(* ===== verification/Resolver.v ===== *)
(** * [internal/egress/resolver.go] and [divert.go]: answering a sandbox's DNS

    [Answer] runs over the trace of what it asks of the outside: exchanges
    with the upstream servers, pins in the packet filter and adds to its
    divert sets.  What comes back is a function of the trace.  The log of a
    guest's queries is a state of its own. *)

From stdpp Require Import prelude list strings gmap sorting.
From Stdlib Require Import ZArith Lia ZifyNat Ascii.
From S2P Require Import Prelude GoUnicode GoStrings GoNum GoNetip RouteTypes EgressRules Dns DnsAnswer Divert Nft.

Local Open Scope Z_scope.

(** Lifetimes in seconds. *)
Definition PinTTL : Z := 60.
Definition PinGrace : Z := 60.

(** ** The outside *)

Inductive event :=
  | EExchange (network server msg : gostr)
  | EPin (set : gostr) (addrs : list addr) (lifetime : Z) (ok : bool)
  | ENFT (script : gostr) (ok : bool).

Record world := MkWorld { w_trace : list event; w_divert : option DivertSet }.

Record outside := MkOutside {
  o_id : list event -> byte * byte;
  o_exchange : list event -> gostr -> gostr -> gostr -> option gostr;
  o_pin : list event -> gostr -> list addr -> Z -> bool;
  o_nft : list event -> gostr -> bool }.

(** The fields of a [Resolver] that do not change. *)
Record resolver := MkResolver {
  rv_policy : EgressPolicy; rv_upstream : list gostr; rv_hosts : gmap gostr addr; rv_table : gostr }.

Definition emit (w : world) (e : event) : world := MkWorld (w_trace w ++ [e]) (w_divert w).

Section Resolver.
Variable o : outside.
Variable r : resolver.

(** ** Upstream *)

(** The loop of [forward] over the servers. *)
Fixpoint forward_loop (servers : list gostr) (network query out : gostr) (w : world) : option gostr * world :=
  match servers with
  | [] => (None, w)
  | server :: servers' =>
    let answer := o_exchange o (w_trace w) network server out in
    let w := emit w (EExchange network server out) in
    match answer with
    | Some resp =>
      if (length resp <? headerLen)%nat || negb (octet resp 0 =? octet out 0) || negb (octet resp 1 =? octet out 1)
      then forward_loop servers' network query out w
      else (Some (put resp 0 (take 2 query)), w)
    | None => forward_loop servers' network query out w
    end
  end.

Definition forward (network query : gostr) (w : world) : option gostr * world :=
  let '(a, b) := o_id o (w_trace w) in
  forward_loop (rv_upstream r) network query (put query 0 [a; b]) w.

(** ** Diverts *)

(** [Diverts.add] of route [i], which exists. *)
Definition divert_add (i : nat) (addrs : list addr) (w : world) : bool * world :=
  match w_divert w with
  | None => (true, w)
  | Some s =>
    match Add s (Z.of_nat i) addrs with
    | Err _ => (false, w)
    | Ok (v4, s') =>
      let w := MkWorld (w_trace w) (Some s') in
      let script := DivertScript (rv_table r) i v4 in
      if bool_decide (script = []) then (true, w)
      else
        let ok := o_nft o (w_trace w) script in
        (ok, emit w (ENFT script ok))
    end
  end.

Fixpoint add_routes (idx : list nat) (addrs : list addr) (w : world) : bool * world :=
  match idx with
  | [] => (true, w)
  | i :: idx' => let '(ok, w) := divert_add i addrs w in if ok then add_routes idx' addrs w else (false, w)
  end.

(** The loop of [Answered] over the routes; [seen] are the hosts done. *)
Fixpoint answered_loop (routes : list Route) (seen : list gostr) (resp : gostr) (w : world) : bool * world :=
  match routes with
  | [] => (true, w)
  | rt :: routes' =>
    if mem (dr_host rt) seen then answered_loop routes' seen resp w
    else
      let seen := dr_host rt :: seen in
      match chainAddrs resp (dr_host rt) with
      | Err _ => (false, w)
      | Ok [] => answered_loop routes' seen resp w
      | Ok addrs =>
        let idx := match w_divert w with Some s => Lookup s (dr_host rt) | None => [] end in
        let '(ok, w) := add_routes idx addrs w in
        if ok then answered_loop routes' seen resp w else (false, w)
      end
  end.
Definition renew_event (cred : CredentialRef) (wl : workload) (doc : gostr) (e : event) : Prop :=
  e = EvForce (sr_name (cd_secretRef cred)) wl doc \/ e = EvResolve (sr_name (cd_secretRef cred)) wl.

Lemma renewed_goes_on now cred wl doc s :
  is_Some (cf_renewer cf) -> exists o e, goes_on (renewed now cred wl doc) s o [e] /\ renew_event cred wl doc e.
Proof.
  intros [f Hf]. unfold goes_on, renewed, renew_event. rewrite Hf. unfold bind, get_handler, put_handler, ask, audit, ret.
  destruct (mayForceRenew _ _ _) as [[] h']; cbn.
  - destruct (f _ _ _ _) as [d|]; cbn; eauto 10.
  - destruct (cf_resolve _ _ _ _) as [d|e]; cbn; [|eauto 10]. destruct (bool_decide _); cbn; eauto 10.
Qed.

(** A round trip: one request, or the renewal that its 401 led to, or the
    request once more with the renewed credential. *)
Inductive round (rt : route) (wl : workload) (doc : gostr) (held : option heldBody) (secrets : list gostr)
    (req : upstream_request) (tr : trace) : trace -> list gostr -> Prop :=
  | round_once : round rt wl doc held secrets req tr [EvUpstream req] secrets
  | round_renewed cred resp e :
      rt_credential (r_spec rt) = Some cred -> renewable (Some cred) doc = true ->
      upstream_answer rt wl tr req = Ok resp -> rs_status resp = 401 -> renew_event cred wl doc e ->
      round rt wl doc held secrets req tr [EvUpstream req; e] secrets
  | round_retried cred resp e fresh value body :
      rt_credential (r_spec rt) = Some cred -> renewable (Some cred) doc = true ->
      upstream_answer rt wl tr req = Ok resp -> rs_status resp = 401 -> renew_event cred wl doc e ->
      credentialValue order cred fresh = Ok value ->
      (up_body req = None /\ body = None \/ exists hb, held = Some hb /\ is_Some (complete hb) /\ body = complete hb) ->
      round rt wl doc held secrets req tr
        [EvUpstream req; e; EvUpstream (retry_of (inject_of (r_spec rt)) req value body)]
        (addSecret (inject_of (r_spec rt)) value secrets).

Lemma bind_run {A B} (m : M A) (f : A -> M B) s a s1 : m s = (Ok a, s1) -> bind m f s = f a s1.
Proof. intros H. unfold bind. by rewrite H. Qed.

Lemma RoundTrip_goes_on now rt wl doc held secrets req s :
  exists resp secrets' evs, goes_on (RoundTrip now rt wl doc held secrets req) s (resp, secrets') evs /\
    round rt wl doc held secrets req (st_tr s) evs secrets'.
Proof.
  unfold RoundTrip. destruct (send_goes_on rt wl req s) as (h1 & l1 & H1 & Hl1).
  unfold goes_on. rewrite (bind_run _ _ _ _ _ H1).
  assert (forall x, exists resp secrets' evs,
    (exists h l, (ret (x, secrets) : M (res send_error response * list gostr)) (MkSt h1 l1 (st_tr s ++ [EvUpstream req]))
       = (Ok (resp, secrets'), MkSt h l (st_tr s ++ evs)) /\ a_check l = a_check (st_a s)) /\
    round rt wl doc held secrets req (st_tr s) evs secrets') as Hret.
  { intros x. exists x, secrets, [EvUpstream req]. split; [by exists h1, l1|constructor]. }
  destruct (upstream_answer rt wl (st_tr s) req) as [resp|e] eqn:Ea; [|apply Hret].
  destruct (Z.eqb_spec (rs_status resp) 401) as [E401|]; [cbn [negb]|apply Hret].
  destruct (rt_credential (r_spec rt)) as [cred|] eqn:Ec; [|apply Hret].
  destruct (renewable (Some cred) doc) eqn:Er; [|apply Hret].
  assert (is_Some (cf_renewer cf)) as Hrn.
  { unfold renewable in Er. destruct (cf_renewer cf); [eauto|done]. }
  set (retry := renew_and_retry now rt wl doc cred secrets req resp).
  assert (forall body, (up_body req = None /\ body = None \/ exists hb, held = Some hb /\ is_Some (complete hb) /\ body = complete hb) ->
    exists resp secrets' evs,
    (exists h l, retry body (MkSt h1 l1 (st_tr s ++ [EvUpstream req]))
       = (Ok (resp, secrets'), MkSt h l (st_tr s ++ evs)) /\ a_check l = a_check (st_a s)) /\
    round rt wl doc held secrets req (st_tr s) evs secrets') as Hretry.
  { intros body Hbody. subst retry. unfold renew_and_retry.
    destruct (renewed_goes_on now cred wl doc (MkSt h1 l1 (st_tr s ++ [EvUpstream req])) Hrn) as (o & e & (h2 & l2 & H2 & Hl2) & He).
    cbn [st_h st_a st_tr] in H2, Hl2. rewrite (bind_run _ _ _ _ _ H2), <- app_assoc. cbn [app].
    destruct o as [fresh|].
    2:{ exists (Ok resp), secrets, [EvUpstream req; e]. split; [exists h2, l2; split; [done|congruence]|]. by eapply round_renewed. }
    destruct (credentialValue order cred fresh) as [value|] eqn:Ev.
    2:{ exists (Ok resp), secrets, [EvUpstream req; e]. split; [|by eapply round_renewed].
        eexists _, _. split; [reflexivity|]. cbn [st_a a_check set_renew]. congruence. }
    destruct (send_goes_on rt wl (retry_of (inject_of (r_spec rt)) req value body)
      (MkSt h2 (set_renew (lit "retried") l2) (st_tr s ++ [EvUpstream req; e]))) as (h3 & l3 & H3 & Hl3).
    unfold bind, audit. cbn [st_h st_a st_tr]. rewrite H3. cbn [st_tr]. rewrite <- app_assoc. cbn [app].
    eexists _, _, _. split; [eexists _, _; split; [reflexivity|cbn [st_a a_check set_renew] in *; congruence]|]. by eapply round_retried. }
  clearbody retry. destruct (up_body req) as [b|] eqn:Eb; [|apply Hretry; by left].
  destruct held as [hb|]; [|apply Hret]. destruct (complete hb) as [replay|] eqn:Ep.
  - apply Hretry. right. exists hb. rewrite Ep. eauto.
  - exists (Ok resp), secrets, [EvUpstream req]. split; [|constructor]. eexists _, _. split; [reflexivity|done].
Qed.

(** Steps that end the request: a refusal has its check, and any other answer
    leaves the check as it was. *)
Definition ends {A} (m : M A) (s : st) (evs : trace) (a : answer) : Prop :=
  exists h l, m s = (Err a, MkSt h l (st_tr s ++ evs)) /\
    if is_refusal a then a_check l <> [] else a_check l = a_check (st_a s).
• • • •
> _What you have to do_
Search the listing above for lines containing "false", and copy them.

> _Response box_
    | Err _ => (false, w)
  | i :: idx' => let '(ok, w) := divert_add i addrs w in if ok then add_routes idx' addrs w else (false, w)
      | Err _ => (false, w)
        if ok then answered_loop routes' seen resp w else (false, w)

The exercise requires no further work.